If you're looking for a way to build an app that combines face detection and pose detection, Raman Labs could be a good fit. It's got a collection of machine learning modules that are geared for real-time performance and are relatively easy to use. The modules can be used for a range of computer-vision tasks, including face detection and pose detection, and are designed to be fast, easy to use and robust. Its API is relatively low-level but works on Python 3 and Numpy, so it's adaptable to a lot of situations.
Another option is ezML, which offers a lightweight API and low-code interface for building your own computer vision apps. It can handle facial analysis, but also other more advanced prebuilt abilities like image classification and object detection. ezML is designed to scale, so your app will be able to handle a lot of load without suffering in performance, and it's a good option for a lot of different businesses.

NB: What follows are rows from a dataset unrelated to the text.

(** ** Examples *)

(** A new handler is in order. *)
Lemma in_order_new {W S} `{!Network W} (w : W) sessions ttl max shaper providers pools shared (store : S) :
  sessions = None \/ sessions = Some SessionCache.newSessionCache ->
  (forall r, pools = Some r -> plain_pools r) ->
  in_order (mkHandler (mkOutbound w 0 sessions []) (Some (newCachingMXResolver ttl max)) shaper providers pools
              shared store).
Proof.
  intros Hs Hp. split; [|by intros c name e [= <-]|done]. intros c key s Hc Hk. cbn in Hc.
  destruct Hs as [->| ->]; [done|]. injection Hc as <-.
  unfold SessionCache.parked_in, SessionCache.idle_at in Hk. cbn in Hk. rewrite lookup_empty in Hk.
  by apply elem_of_nil in Hk.
Qed.

Definition demo_world : toy_net := demo_net <| tn_clock := 13 * Hour |>.
Definition demo_sender : handler toy_net (ValkeyState toy_redis) :=
  mkHandler (mkOutbound demo_world 0 (Some SessionCache.newSessionCache) [])
    (Some (newCachingMXResolver 0 0)) (Some (NewShaper DefaultShapingConfig)) None (Some demo_router) None toy_store.
Definition demo_message (to : list string) (requireTLS : string) : Message :=
  (note "m1") <| m_From := "a@x.example.com" |> <| m_To := to |>
              <| m_Annotations := {[ "require_tls" := requireTLS ]} |>.
Definition demo_send (m : Message) : St (handler toy_net (ValkeyState toy_redis)) (DeliveryResult * option delivery_error) :=
  DeliverMessageWithMetadata (U := ascii_tables) demo_handler None None m "hello".

Lemma toy_plain_resolver : plain_resolver (W := toy_net).
Proof.
  intros d w l w' H. cbn in H. destruct (tn_mx w d) as [l0|e]; [|done]. injection H as <- _.
  apply Forall_forall. by intros m [Hm _]%list_elem_of_filter.
Qed.

Lemma demo_sender_in_order : in_order demo_sender.
Proof.
  apply in_order_new; [by right|]. intros r [= <-] name p Hp.
  assert (r_pools demo_router = {["news" := mkPool "news" (default [] (sp_ips <$> r_pools demo_router !! "news")) [2; 4] 0]})
    as Er by (by vm_compute). rewrite Er in Hp. apply lookup_singleton_Some in Hp as [_ <-].
  apply (bool_decide_unpack _). by vm_compute.
Qed.

Lemma message_outcomes_earned_witness :
  let msg := demo_message ["y@a.example"; "z@a.example"] "" in
  let out := demo_send msg demo_sender in
  let outs := dr_RecipientOutcomes (fst (fst out)) in
  dr_Success (fst (fst out)) = true /\
  (ro_Recipient <$> outs ≡ₚ filter (fun r => is_Some (domain_of (U := ascii_tables) r)) ["y@a.example"; "z@a.example"]) /\
  exists wire new, prepared_content (U := ascii_tables) None None msg "hello" = inl wire /\
    trace_at (snd out) = new ++ trace_at demo_sender /\ Forall (earned wire new) outs.
Proof.
  cbv zeta. split; [by vm_compute|].
  pose proof (message_outcomes_earned (U := ascii_tables) demo_handler None None
                (demo_message ["y@a.example"; "z@a.example"] "") "hello" demo_sender) as H.
  fold (demo_send (demo_message ["y@a.example"; "z@a.example"] "")) in H.
  destruct (demo_send _ demo_sender) as [[result err] x']. cbv zeta in H. cbn [fst snd].
  destruct (prepared_content _ _ _ _) as [wire|e] eqn:E; [|by vm_compute in E].
  destruct H as (H1 & _ & (new & H3 & H4 & _) & _). split; [exact H1|]. by exists wire, new.
Defined.

Lemma message_channel_witness :
  let x := snd (demo_send (demo_message ["x@a.example"] "") demo_sender) in
  let msg := demo_message ["y@a.example"; "z@a.example"] "true" in
  let x' := snd (demo_send msg x) in
  dr_Success (fst (fst (demo_send msg x))) = true /\
  exists new, trace_at x' = new ++ trace_at x /\
  forall post pre c k ok, new = post ++ Called c k ok :: pre -> is_send k = true ->
  channel_ok (U := ascii_tables) (hd_pools x) "a@x.example.com" true (pre ++ trace_at x) c.
Proof.
  cbv zeta. split; [by vm_compute|].
  assert (forall r : string, r ∈ ["x@a.example"; "y@a.example"; "z@a.example"] -> forall d,
    domain_of (U := ascii_tables) r = Some d -> plain_name d) as Hd.
  { intros r Hr d E. enough (domain_of (U := ascii_tables) r = Some "a.example") as E'.
    - rewrite E' in E. by injection E as <-.
    - apply list_elem_of_In in Hr as [<-|[<-|[<-|[]]]]; by vm_compute. }
  assert (in_order (snd (demo_send (demo_message ["x@a.example"] "") demo_sender))) as Hx.
  { apply (message_channel (U := ascii_tables) demo_handler None None (demo_message ["x@a.example"] "")).
    - apply toy_plain_resolver.
    - done.
    - intros r d Hr. apply Hd. cbn in Hr. set_solver.
    - apply demo_sender_in_order. }
  apply (message_channel (U := ascii_tables) demo_handler None None
           (demo_message ["y@a.example"; "z@a.example"] "true") "hello").
  - apply toy_plain_resolver.
  - done.
  - intros r d Hr. apply Hd. cbn in Hr. set_solver.
  - exact Hx.
Defined.

(** An address whose local part is quoted and holds an "@" is delivered to nobody: it is
    left out of the groups, gets no outcome, and the message stays a temporary failure
    until it is given up. *)
Example quoted_address_skipped :
  let q := String DQUOTE ("a@b" +:+ String DQUOTE "@a.example") in
  let '((result, err), _) := demo_send (demo_message [q] "") demo_sender in
  dr_RecipientOutcomes result = [] /\ isTemporaryFailure (U := ascii_tables) err = true.
Proof. by vm_compute. Qed.

(** A pool that has used its allowance sends nothing: no lookup, no connection. *)
Example spent_pool_sends_nothing :
  let once x := snd (demo_send (demo_message ["x@a.example"] "") x) in
  let spent := once (once demo_sender) in
  let '((result, err), x') := demo_send (demo_message ["x@a.example"] "") spent in
  trace_at x' = trace_at spent /\ ro_Status <$> dr_RecipientOutcomes result = [RecipientTemporaryFailure].
Proof. by vm_compute. Qed.
(* ===== verification/Lmtp.v ===== *)
(** * Lmtp: delivery to the mailbox server (internal/queue: lmtp_handler.go, lmtp_pool.go)

    The LMTP client, line by line: the pool of sessions, the in-flight limiter, the
    transaction with its one reply per accepted recipient, and the writer of the message
    ([textproto.DotWriter]).  The mailbox server and the network are an [LmtpNet]; what is
    written and read is kept in a trace, newest first.

    A Go panic ([panic_error]) ends the delivery like an error here; in the program
    nothing recovers it. *)

From stdpp Require Import gmap.
From S2P Require Import Prelude GoStrings GoNet GoMath DataReader QueueStorage QueueManager QueueProcessor Outbound.

Set Primitive Projections.

(** ** textproto.DotWriter *)

Inductive wstate := wstateBeginLine | wstateCR | wstateData.

Fixpoint dot_write (st : wstate) (b : string) : string * wstate :=
  match b with
  | "" => ("", st)
  | String c b' =>
      let '(pre, st') :=
        match st with
        | wstateCR => ("", if Ascii.eqb c LF then wstateBeginLine else wstateData)
        | _ =>
            let dot := match st with
                       | wstateBeginLine => if Ascii.eqb c DOT then String DOT "" else ""
                       | _ => ""
                       end in
            if Ascii.eqb c CR then (dot, wstateCR)
            else if Ascii.eqb c LF then (dot +:+ String CR "", wstateBeginLine)
            else (dot, wstateData)
        end in
      let '(rest, last) := dot_write st' b' in (pre +:+ String c rest, last)
  end.

Definition dot_close (st : wstate) : string :=
  match st with
  | wstateData => CRLF +:+ dot_crlf
  | wstateCR => String LF dot_crlf
  | wstateBeginLine => dot_crlf
  end.

(** Everything that is put on the wire for a message; [wstateBegin] acts like
    [wstateBeginLine], except that an empty message is ended by CRLF first. *)
Definition dot_encode (content : string) : string :=
  match content with
  | "" => CRLF +:+ dot_crlf
  | _ => let '(out, st) := dot_write wstateBeginLine content in out +:+ dot_close st
  end.

(** ** The network *)

Class LmtpNet (W : Type) := {
  ln_clock : W -> Z;
  ln_dial : string -> W -> option delivery_error * W;
  (** write and flush *)
  ln_write : nat -> string -> W -> option delivery_error * W;
  (** one line, [ReadString('\n')] *)
  ln_read : nat -> W -> (string + delivery_error) * W;
  (** the TLS handshake; what was buffered before it is dropped *)
  ln_handshake : nat -> string -> W -> option delivery_error * W;
  ln_RemoteAddr : nat -> W -> string
}.

Inductive lmtp_event :=
| LDialled (c : nat)
| LWrote (c : nat) (text : string) (ok : bool)
| LRead (c : nat) (line : string + delivery_error)
| LSecured (c : nat)
| LClosed (c : nat).

Record lmtpConfig := mkLmtpConfig {
  lc_host : string;
  lc_port : Z;
  lc_maxInFly : nat;
  lc_tls : option string                   (** STARTTLS is required, with this server name *)
}.

Definition NewLMTPDeliveryHandler (host : string) (port maxPerDomain : Z) : lmtpConfig :=
  mkLmtpConfig host (if port =? 0 then 2424 else port)
    (Z.to_nat (if maxPerDomain <=? 0 then 10 else maxPerDomain)) None.
Definition SetTLS (name : option string) (h : lmtpConfig) : lmtpConfig := h <| lc_tls := name |>.

Record lmtpSession := mkLmtpSession { ls_conn : nat; ls_exts : gset string; ls_idle : Z }.

Record lmtp {W : Type} := mkLmtp {
  lm_net : W;
  lm_next : nat;
  lm_pool : list lmtpSession;              (** the last one first *)
  lm_inFlight : gmap string nat;
  lm_trace : list lmtp_event
}.
Arguments lmtp : clear implicits.
Arguments mkLmtp {W}.

Definition lmtpIdle : Z := 30 * Second.

Definition panic_error : delivery_error := plain_error "runtime error: index out of range".

(** ** Limiter *)

Definition TryAcquire (max : nat) (domain : string) (m : gmap string nat) : option (gmap string nat) :=
  let n := default O (m !! domain) in
  if (max <=? n)%nat then None else Some (<[domain := Datatypes.S n]> m).

Definition Release (domain : string) (m : gmap string nat) : gmap string nat :=
  match m !! domain with
  | None => m
  | Some n => if (n <=? 1)%nat then delete domain m else <[domain := (n - 1)%nat]> m
  end.

(** ** Outcomes *)

(** An outcome whose status is not known yet is the empty string in the code. *)
Definition pending_status : RecipientDeliveryStatus := RecipientStatusOther "".

Definition statusForResponse (response : string) : RecipientDeliveryStatus :=
  if HasPrefix (TrimSpace response) "5" then RecipientPermanentFailure else RecipientTemporaryFailure.

Definition lmtp_outcome (r : string) (st : RecipientDeliveryStatus) (enh diag route : string) : RecipientOutcome :=
  mkOutcome r st enh diag route "" "" "" false.

(** Fill in the first open outcome of a recipient. *)
Fixpoint resolve_slot (r : string) (status : RecipientDeliveryStatus) (enh diag route : string)
    (outs : list RecipientOutcome) : list RecipientOutcome :=
  match outs with
  | [] => []
  | o :: outs' =>
      if bool_decide (ro_Recipient o = r /\ ro_Status o = pending_status)
      then lmtp_outcome r status enh diag route :: outs'
      else o :: resolve_slot r status enh diag route outs'
  end.

Definition lmtpOutcomesFailure (now : Z) (route : string) (prior : list RecipientOutcome)
    (pending : list string) (diagnostic : string) (status : RecipientDeliveryStatus) :
    option DeliveryResult * option delivery_error :=
  match enhancedStatus diagnostic, pending with
  | None, _ :: _ => (None, Some panic_error)
  | enh, _ =>
      let enh := default "" enh in
      let outcomes :=
        match prior with
        | [] => (fun r => lmtp_outcome r status enh diagnostic route) <$> pending
        | _ => foldl (fun outs r => resolve_slot r status enh diagnostic route outs) prior pending
        end in
      let err := plain_error diagnostic in
      (Some (mkResult false (Some err) "" "" now "" outcomes ""), Some err)
  end.

Definition lmtpPreFinalFailure (now : Z) (msg : Message) (route diagnostic : string)
    (status : RecipientDeliveryStatus) : option DeliveryResult * option delivery_error :=
  lmtpOutcomesFailure now route [] (m_To msg) diagnostic status.

(** The address of the envelope sender, without brackets and parameters. *)
Definition lmtp_sender (from : string) : string :=
  let s := if HasPrefix from "<" then
             match IndexByte from ">" with
             | Some e => if (1 <? e)%nat then stake (e - 1) (sdrop 1 from) else TrimPrefix from "<"
             | None => TrimPrefix from "<"
             end
           else from in
  let s := Trim s "<>" in
  match IndexByte s " " with
  | Some (Datatypes.S n) => stake (Datatypes.S n) s
  | _ => s
  end.

(** [fmt.Sprint] of a list of strings. *)
Definition show_list (l : list string) : string := "[" +:+ Join l " " +:+ "]".

Section Lmtp.
Context {W : Type} `{!LmtpNet W} `{U : UnicodeTables} `{DG : Digest}.
Variable h : lmtpConfig.

Abbreviation LM := (St (lmtp W)).

Definition note_event (e : lmtp_event) : LM unit := st_modify (fun l => l <| lm_trace ::= cons e |>).
Definition on_wire {A} (f : W -> A * W) : LM A := fun l =>
  let '(a, w) := f (lm_net l) in (a, l <| lm_net := w |>).
Definition lmtp_clock : LM Z := st_gets (fun l => ln_clock (lm_net l)).

Definition write_wire (c : nat) (text : string) : LM (option delivery_error) :=
  r ← on_wire (ln_write c text);
  _ ← note_event (LWrote c text (match r with None => true | Some _ => false end));
  mret r.

(** One line of the server, trimmed. *)
Definition read_line (c : nat) : LM (string + delivery_error) :=
  r ← on_wire (ln_read c);
  let r := match r with inl line => inl (TrimSpace line) | inr e => inr e end in
  _ ← note_event (LRead c r);
  mret r.

Definition close_conn (c : nat) : LM unit := note_event (LClosed c).

(** ** Sessions *)

Definition command (c : nat) (cmd : string) : LM (string + delivery_error) :=
  w ← write_wire c (cmd +:+ CRLF);
  match w with
  | Some e => mret (inr (wrapf "failed to send command: " e))
  | None =>
      r ← read_line c;
      match r with
      | inr e => mret (inr (wrapf "failed to read response: " e))
      | inl line => mret (inl line)
      end
  end.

If you want to run your facial recognition code in the cloud, Luxand offers a full-featured facial recognition API with abilities like age detection, emotion detection and face cropping. The service is geared for web and mobile apps and can handle a lot of photos. Luxand's cloud infrastructure is designed to scale to your needs, so it's a good option if you need a lot of facial recognition power.
Last, Imagga offers a broader range of image recognition abilities, including facial recognition, visual search and content moderation. It offers customizable machine learning technology and several integration options, so Imagga can be used by real estate and media companies, for example. Its tiered pricing plan means you can pay for what you need, so it's a good option for developers and businesses.